EC.- ¿En qué se diferencia la situación de los cooperantes españoles secuestrados en Africa y, por ejemplo, las personas que han sufrido secuestros a manos de ETA?

EE.- Es muy distinto. Los voluntarios saben que sus secuestradores lo que piden son compensaciones económicas a los gobiernos. Yo no recuerdo, de hecho, ningún cooperante español que haya sido asesinado… Saben que, tarde o temprano, la negociación se cerrará y serán liberados. Con los secuestrados de ETA hay que diferenciar dos situaciones.

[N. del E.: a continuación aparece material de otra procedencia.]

(** [walkaddr]: the page of a valid user mapping, 0 otherwise. *)
Lemma walkaddr_eq s root va :
  pt_wf s root ->
  walkaddr root va s = Ret
    (if (va <? MAXVA) && has (pte_of (ram s) root va) PTE_V && has (pte_of (ram s) root va) PTE_U
     then PTE2PA (pte_of (ram s) root va) else 0) s.
Proof.
  intros Hwf. unfold walkaddr.
  destruct (Z.leb_spec MAXVA va) as [Hle|Hlt].
  { rewrite (proj2 (Z.ltb_ge _ _)) by lia. done. }
  rewrite (proj2 (Z.ltb_lt _ _)) by lia. simpl.
  erewrite bind_Ret by (apply walk_noalloc; [done|lia]).
  unfold pte_of. destruct (leaf (ram s) root va) as [a|] eqn:E; simpl; [|done].
  destruct (leaf_pos s root va a Hwf E) as [Ha1 Ha2].
  destruct (Z.eqb_spec a 0) as [->|_]; [lia|].
  unfold bind, ld64. rewrite (proj2 (in_ram_spec a 8)) by done. simpl.
  destruct (has _ PTE_V); simpl; [|done]. destruct (has _ PTE_U); done.
Qed.

(** ** Linking a table, writing a leaf *)

Definition child (t : tpath) (k : Z) : tpath :=
  match t with Root => Mid k | Mid i => Low i k | Low i j => Low i j end.
Definition inner (t : tpath) : Prop := match t with Low _ _ => False | _ => True end.

(** A new table [q], empty, hung on the free entry [k] of table [t], adds
    one position and moves no other. *)
Lemma tab_link m m' root t p k q :
  (forall t t' p, valid t -> valid t' -> tab m root t = Some p -> tab m root t' = Some p -> t = t') ->
  valid t -> inner t -> idx k -> tab m root t = Some p -> nxt m p k = None -> nxt m' p k = Some q ->
  (forall t' p' j, valid t' -> tab m root t' = Some p' -> idx j -> (p', j) <> (p, k) ->
     nxt m' p' j = nxt m p' j) ->
  (forall j, idx j -> nxt m' q j = None) ->
  forall t', valid t' -> tab m' root t' = if decide (t' = child t k) then Some q else tab m root t'.
Proof.
  intros Hinj Hv Hin Hk Ht Hfree Hnew Hkeep Hq t' Hv'.
  destruct t as [|i|]; [| |done]; simpl in Ht; simpl.
  - injection Ht as ->. destruct t' as [|i'|i' j']; simpl.
    + done.
    + destruct (decide (i' = k)) as [->|Hne].
      * now rewrite decide_True.
      * rewrite decide_False by congruence. apply (Hkeep Root); auto; congruence.
    + destruct Hv' as [Hi' Hj']. destruct (decide (i' = k)) as [->|Hne].
      * rewrite Hnew, Hfree. now apply Hq.
      * rewrite (Hkeep Root p i') by (auto; congruence).
        destruct (nxt m p i') as [p'|] eqn:E; [|done].
        apply (Hkeep (Mid i') p' j'); auto. intros [= -> _].
        now specialize (Hinj Root (Mid i') p I Hi' eq_refl E).
  - assert (root <> p) as Hrp.
    { intros ->. now specialize (Hinj Root (Mid i) p I Hv eq_refl Ht). }
    destruct t' as [|i'|i' j']; simpl.
    + done.
    + apply (Hkeep Root); auto. congruence.
    + destruct Hv' as [Hi' Hj'].
      rewrite (Hkeep Root root i') by (auto; congruence).
      destruct (nxt m root i') as [p'|] eqn:E.
      * destruct (decide ((i', j') = (i, k))) as [[= -> ->]|Hne].
        -- rewrite decide_True by done. congruence.
        -- rewrite decide_False by congruence. apply (Hkeep (Mid i') p' j'); auto.
           intros [= -> ->]. apply Hne. f_equal.
           now specialize (Hinj (Mid i') (Mid i) p Hi' Hv E Ht) as [= ->].
      * rewrite decide_False; [done|]. intros [= -> ->]. congruence.
Qed.

(** Tables see only the entries of tables above the leaves. *)
Lemma tab_same m m' root :
  (forall t p j, valid t -> inner t -> tab m root t = Some p -> idx j -> nxt m' p j = nxt m p j) ->
  forall t, valid t -> tab m' root t = tab m root t.
Proof.
  intros H [|i|i j] Hv; simpl; [done|now apply (H Root)|]. destruct Hv as [Hi Hj].
  rewrite (H Root root i) by done.
  destruct (nxt m root i) as [p|] eqn:E; [|done]. now apply (H (Mid i)).
Qed.

(** ** The state of the allocator and of one table, as calls change them

    [grows fls s fls' s' root n upd]: at most [n] free pages went into new
    tables of [root]; the leaf entries of the addresses in [upd] took the
    values given there and no other entry changed; allocated pages that
    are not tables of [root] kept their contents, and every allocated page
    its reference count. *)
Record grows (fls : list (list Z)) (s : mach) (fls' : list (list Z)) (s' : mach)
    (root : Z) (n : nat) (upd : gmap Z Z) : Prop := {
  g_inv : kmem_inv fls' s';
  g_wf : pt_wf s' root;
  g_pte : forall va, 0 <= va < MAXVA -> va mod 4096 = 0 ->
    pte_of (ram s') root va = default (pte_of (ram s) root va) (upd !! va);
  g_same : same_kernel s s';
  g_free : (length (concat fls) <= length (concat fls') + n)%nat;
  g_sub : forall q, q ∈ concat fls' -> q ∈ concat fls;
  g_ref : forall q, page_ok q -> 0 < ref s q -> ref s' q = ref s q;
  g_mem : forall q a, page_ok q -> 0 < ref s q -> ~ is_table s root q -> q <= a < q + 4096 ->
    rd (ram s') a = rd (ram s) a;
  g_low : forall a, a < end_ -> rd (ram s') a = rd (ram s) a;
  g_tab : forall t p, valid t -> tab (ram s) root t = Some p -> tab (ram s') root t = Some p;
  g_new : forall q, is_table s' root q -> is_table s root q \/ q ∈ concat fls;
}.

Lemma grows_refl fls s root : kmem_inv fls s -> pt_wf s root -> grows fls s fls s root 0 ∅.
Proof. intros. constructor; auto; try reflexivity. lia. Qed.

Lemma grows_trans fls1 s1 fls2 s2 fls3 s3 root n k u1 u2 :
  kmem_inv fls1 s1 ->
  grows fls1 s1 fls2 s2 root n u1 -> grows fls2 s2 fls3 s3 root k u2 ->
  grows fls1 s1 fls3 s3 root (n + k) (u2 ∪ u1).
Proof.
  intros H0 [A1 A2 A3 A4 A5 A6 A7 A8 A9 A10 A11] [B1 B2 B3 B4 B5 B6 B7 B8 B9 B10 B11].
  constructor; auto.
  - intros va H1 H2. rewrite B3, A3 by done. rewrite lookup_union. 
    destruct (u2 !! va), (u1 !! va); done.
  - now rewrite A4.
  - lia.
  - intros q Hq Hr. rewrite B7; auto. now rewrite A7.
  - intros q a Hq Hr Ht Ha. rewrite (B8 q a), (A8 q a); auto; [now rewrite A7|]. intros [t [Hv Htab]].
    destruct (A11 q) as [|Hin]; [now exists t|done|].
    apply (inv_free _ _ H0 q Hq) in Hin. lia.
  - intros a Ha. rewrite B9; auto.
  - intros q Hq. destruct (B11 q Hq) as [Hq'|Hq']; auto.
Qed.

(** The bit [PTE_V] of an entry that points to [q]. *)
Lemma link_pte q : page_ok q ->
  0 <= Z.lor (PA2PTE q) PTE_V < 18446744073709551616 /\
  PTE2PA (Z.lor (PA2PTE q) PTE_V) = q /\ has (Z.lor (PA2PTE q) PTE_V) PTE_V = true.
Proof.
  intros Hq. destruct (page_ok_ram q Hq). pose proof Hq as (Hal & _).
  destruct (pte_split q PTE_V) as [E _]; [lia|done|change PTE_V with 1; lia|].
  split; [|split; [done|]].
  - rewrite PA2PTE_eq by lia. pose proof (lor_low (q / 4096) PTE_V 10) as HL.
    change (2 ^ 10) with 1024 in HL. rewrite HL by (change PTE_V with 1; lia).
    pose proof (Z.div_pos q 4096). pose proof (Z.mul_div_le q 4096).
    change PTE_V with 1. lia.
  - unfold PTE_V at 2. rewrite has_bit by lia. rewrite Z.lor_spec. apply orb_true_r.
Qed.

Lemma rdn_zero n m a : (forall b, a <= b < a + Z.of_nat n -> rd m b = 0) -> rdn n m a = 0.
Proof.
  revert a. induction n as [|n IH]; intros a H; unfold rdn; fold rdn; [done|].
  rewrite (H a), (IH (a + 1)) by (intros; try apply H; lia). done.
Qed.

Lemma not_table_free fls s root q :
  kmem_inv fls s -> pt_wf s root -> q ∈ concat fls -> ~ is_table s root q.
Proof.
  intros Hinv Hwf Hq (t & Hv & Ht). destruct (wf_page _ _ Hwf t q Hv Ht) as [Hp Hr].
  apply (inv_free _ _ Hinv q Hp) in Hq. lia.
Qed.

En un caso como el de José Antonio Ortega Lara, él sabía que los etarras pedían a cambio compensaciones políticas, acercamiento de presos. La amenaza de muerte era tremenda porque Ortega Lara era consciente de que el Gobierno nunca cedería a esas pretensiones. Otra cosa son los secuestros que ETA organizaba con la extorsión económica como fin. Cuando piden por ti un rescate, sabes que lo más probable es que se pague y acaben liberándote. En un caso que yo traté, este empresario me confesaba que su mayor temor era la policía, no sus secuestradores. Temía que, si se organizaba un operativo de rescate, pudiera morir en el tiroteo.

EC.- ¿Los etarras le dijeron al secuestrado lo que le pedían?

EE.- En este caso sí lo sabía. Por eso había una expectativa esperanzadora de que el gobierno, la empresa o la familia se movilizaran para pagar el rescate.